I really could go on to reach 99 just to represent the saying, “99 ways to skin a cat”. But I won’t waste your time. I know you can Google it for yourself and find hundreds more advice from every Tom, Dick and Harry out there.

So let me get straight to the point.

With so many ways and advice, how come not everyone gets rich? How come not everyone who reduces their spending get rich? How come not everyone who has an education get rich? How come not everyone who starts a business get rich?

Because it’s not about what you do, it’s about how you do it. Cause while there are 99 ways to skin a cat, if you don’t do it RIGHT — whichever method you have chosen — it won’t bring RESULTS.

So what is the ONE right thing that you need to do to get rich?

Bob Proctor knows. And he wants to tell you that there is a science — a formula — to get rich. It’s about doing certain things in a certain way. And this blueprint has been proven to make anyone get rich across centuries.
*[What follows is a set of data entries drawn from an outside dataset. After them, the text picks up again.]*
(* ===== verification/ReviewSafety.v ===== *)
(** * What the review queue guarantees

    Retention ([prune_total]), the life cycle of a job and the invariant of the
    queue over every sequence of operations, fencing by leases, and the link to
    the draft a review is about. *)

From Stdlib Require Import ZArith Lia SpecFloat.
From stdpp Require Import base list sorting strings sets.
From S2P Require Import Prelude Js Dates Json Wire Bundle Contracts Numbers Web Access Names.
From S2P Require Import PolicyEval Resolve Provenance State UploadReviews ReviewSnapshot ReviewQueue.

Local Open Scope Z_scope.

(** ** Retention *)

Section Retention.
Context {DR : DateRuntime}.

Lemma prune_jobs_small fuel jobs results :
  (length jobs <= MAX_UPLOAD_REVIEW_JOBS)%nat -> prune_jobs fuel jobs results = Ok (jobs, results).
Proof. intros H. destruct fuel; cbn [prune_jobs]; by rewrite (proj2 (Nat.leb_le _ _)). Qed.

Lemma prune_jobs_total fuel jobs results :
  (length jobs <= fuel)%nat ->
  match prune_jobs fuel jobs results with
  | Ok (jobs', results') =>
      (length jobs' <= MAX_UPLOAD_REVIEW_JOBS)%nat /\ jobs' `sublist_of` jobs /\
      results' `sublist_of` results /\ List.filter active jobs' = List.filter active jobs /\
      (forall r j, r ∈ results' -> j ∈ jobs -> uj_id j = ur_jobId r -> j ∈ jobs')
  | Err e => e = RETENTION_LIMIT /\ (MAX_UPLOAD_REVIEW_JOBS < length (List.filter active jobs))%nat
  end.
Proof.
  revert jobs results. induction fuel as [|fuel IH]; intros jobs results Hf; cbn [prune_jobs];
    destruct (length jobs <=? MAX_UPLOAD_REVIEW_JOBS)%nat eqn:E; try (by apply Nat.leb_le in E);
    apply Nat.leb_gt in E; [lia|].
  destruct (head _) as [removable|] eqn:Eh.
  - assert (Hr : removable ∈ List.filter (fun job => negb (active job)) jobs).
    { rewrite <- (js_sort_perm (fun l r => compare_dates (uj_updatedAt l) (uj_updatedAt r))).
      destruct (js_sort _ _); [done|]. injection Eh as ->. by left. }
    apply elem_of_List_filter in Hr as [Hin Ha]. apply negb_true_iff in Ha.
    set (p := fun job => bool_decide (job = removable)).
    destruct (find_first_is_Some p jobs removable Hin) as [x Hx]; [by apply bool_decide_eq_true|].
    pose proof (remove_first_perm p jobs x Hx) as Hp.
    assert (Hk : List.filter active (remove_first p jobs) = List.filter active jobs).
    { apply filter_remove_first. intros y Hy. unfold p in Hy. bool_inv. by subst. }
    specialize (IH (remove_first p jobs)
      (List.filter (fun result => negb (jeqb (ur_jobId result) (uj_id removable))) results)).
    apply Permutation_length in Hp. cbn in Hp. specialize (IH ltac:(lia)).
    destruct (prune_jobs fuel _ _) as [[jobs' results']|e].
    + destruct IH as (H1 & H2 & H3 & H4 & H5). split; [done|].
      split; [|split; [|split; [congruence|]]].
      * etransitivity; [exact H2 | apply remove_first_sublist].
      * etransitivity; [exact H3|]. clear. induction results as [|r l IH]; cbn; [done|].
        case_match; by constructor.
      * intros r j Hr Hj Hid. apply (H5 r j Hr); [|done]. apply elem_of_remove_first; [done|].
        apply bool_decide_eq_false. intros ->. eapply elem_of_sublist in H3; [|exact Hr].
        apply elem_of_List_filter in H3 as [_ H3]. by rewrite <- Hid, jeqb_refl in H3.
    + by rewrite Hk in IH.
  - apply js_sort_nil in Eh. split; [done|].
    assert (Hall : List.filter active jobs = jobs); [|by rewrite Hall].
    clear -Eh. induction jobs as [|j l IH]; cbn in *; [done|].
    destruct (active j); cbn in Eh; [by rewrite IH | done].
Qed.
So before you waste your time trying out 99 ways blindly, get this one formula that will transform your financial future.

To learn more about the Science of Getting Rich – go to http://fire1612.thesgr.hop.clickbank.net/?

Wednesday, November 25, 2009

For 2009 Home Purchases

The American Recovery and Reinvestment Act of 2009 expanded the first-time homebuyer credit by increasing the credit amount to $8,000 for purchases made in 2009 before Dec. 1. However, the new Worker, Homeownership and Business Assistance Act of 2009 has extended the deadline. Now, taxpayers who have a binding contract to purchase a home before May 1, 2010, are eligible for the credit. Buyers must close on the home before July 1, 2010. [Added Nov. 12, 2009]

For home purchased in 2009, the credit does not have to be paid back unless the home ceases to be the taxpayer's main residence within a three-year period following the purchase.

First-time homebuyers who purchase a home in 2009 can claim the credit on either a 2008 tax return, due April 15, 2009, or a 2009 tax return, due April 15, 2010. The credit may not be claimed before the closing date. But, if the closing occurs after April 15, 2009, a taxpayer can still claim it on a 2008 tax return by requesting an extension of time to file or by filing an amended return. News release 2009-27 has more information on these options.

For 2008 Home Purchases

The Housing and Economic Recovery Act of 2008 established a tax credit for first-time homebuyers that can be worth up to $7,500. For homes purchased in 2008, the credit is similar to a no-interest loan and must be repaid in 15 equal, annual installments beginning with the 2010 income tax year.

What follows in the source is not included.